Lemma navbar_sample_split :
  Navbar_centered.left Samples.navbar
  = take 2 (Navbar_centered.links Samples.navbar)
  /\ length (Navbar_centered.right Samples.navbar) = 1%nat
  /\ Navbar_centered.mobile_links Samples.navbar
     = Navbar_centered.links Samples.navbar.
Proof.
  destruct (navbar_centered_splits_in_half Samples.navbar false
              ltac:(reflexivity) ltac:(reflexivity))
    as (HL & _ & _ & HR & HM & _).
  split; [exact HL | split; [exact HR | exact HM]].
Defined.

Lemma carousel_sample_wraps_around :
  Testimonials_carousel.next Samples.carousel 2 = 0%Z
  /\ Testimonials_carousel.previous Samples.carousel 0 = 2%Z.
Proof.
  destruct (carousel_index_stays_in_range Samples.carousel
              ltac:(simpl; lia)) as (_ & Hstep & _).
  destruct (Hstep 2%Z ltac:(simpl; lia)) as (Hnext & _).
  destruct (Hstep 0%Z ltac:(simpl; lia)) as (_ & Hprev & _).
  split; [exact Hnext | exact Hprev].
Defined.

Example lower_case_sample : toLowerCase "How do I RESET?" = "how do i reset?".
Proof. reflexivity. Qed.

Example search_sample :
  Faq_searchable.filteredFaqs Samples.faqs "PASSWORD" = take 1 Samples.faqs
  /\ Faq_searchable.filteredFaqs Samples.faqs "we accept" = drop 1 Samples.faqs
  /\ Faq_searchable.filteredFaqs Samples.faqs "refund" = [].
Proof. repeat split. Qed.

Example initials_samples :
  Spec.initials "John Doe" = "JD"
  /\ Spec.initials "Ada  Lovelace " = "AL"
  /\ join_empty (first_char <$> split_space "Ada  Lovelace ") = "AL"
  /\ split_space "Ada  Lovelace " = ["Ada"; ""; "Lovelace"; ""].
Proof. repeat split. Qed.

Example slice_samples :
  slice [1; 2; 3; 4; 5]%nat 0 (Some 3%Z) = [1; 2; 3]%nat
  /\ slice [1; 2; 3; 4; 5]%nat 3 None = [4; 5]%nat
  /\ slice [1; 2; 3; 4; 5]%nat (-2) None = [4; 5]%nat
  /\ ceil_half 5 = 3%Z /\ ceil_half 4 = 2%Z /\ ceil_half 0 = 0%Z.
Proof. repeat split. Qed.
• • • •
* **Exercise instructions**
Nothing should be left out: return all of the records exactly.

* **Response to this task**
Lemma navbar_sample_split :
  Navbar_centered.left Samples.navbar
  = take 2 (Navbar_centered.links Samples.navbar)
  /\ length (Navbar_centered.right Samples.navbar) = 1%nat
  /\ Navbar_centered.mobile_links Samples.navbar
     = Navbar_centered.links Samples.navbar.
Proof.
  destruct (navbar_centered_splits_in_half Samples.navbar false
              ltac:(reflexivity) ltac:(reflexivity))
    as (HL & _ & _ & HR & HM & _).
  split; [exact HL | split; [exact HR | exact HM]].
Defined.

Lemma carousel_sample_wraps_around :
  Testimonials_carousel.next Samples.carousel 2 = 0%Z
  /\ Testimonials_carousel.previous Samples.carousel 0 = 2%Z.
Proof.
  destruct (carousel_index_stays_in_range Samples.carousel
              ltac:(simpl; lia)) as (_ & Hstep & _).
  destruct (Hstep 2%Z ltac:(simpl; lia)) as (Hnext & _).
  destruct (Hstep 0%Z ltac:(simpl; lia)) as (_ & Hprev & _).
  split; [exact Hnext | exact Hprev].
Defined.

Example lower_case_sample : toLowerCase "How do I RESET?" = "how do i reset?".
Proof. reflexivity. Qed.

Example search_sample :
  Faq_searchable.filteredFaqs Samples.faqs "PASSWORD" = take 1 Samples.faqs
  /\ Faq_searchable.filteredFaqs Samples.faqs "we accept" = drop 1 Samples.faqs
  /\ Faq_searchable.filteredFaqs Samples.faqs "refund" = [].
Proof. repeat split. Qed.

Example initials_samples :
  Spec.initials "John Doe" = "JD"
  /\ Spec.initials "Ada  Lovelace " = "AL"
  /\ join_empty (first_char <$> split_space "Ada  Lovelace ") = "AL"
  /\ split_space "Ada  Lovelace " = ["Ada"; ""; "Lovelace"; ""].
Proof. repeat split. Qed.

Example slice_samples :
  slice [1; 2; 3; 4; 5]%nat 0 (Some 3%Z) = [1; 2; 3]%nat
  /\ slice [1; 2; 3; 4; 5]%nat 3 None = [4; 5]%nat
  /\ slice [1; 2; 3; 4; 5]%nat (-2) None = [4; 5]%nat
  /\ ceil_half 5 = 3%Z /\ ceil_half 4 = 2%Z /\ ceil_half 0 = 0%Z.
Proof. repeat split. Qed.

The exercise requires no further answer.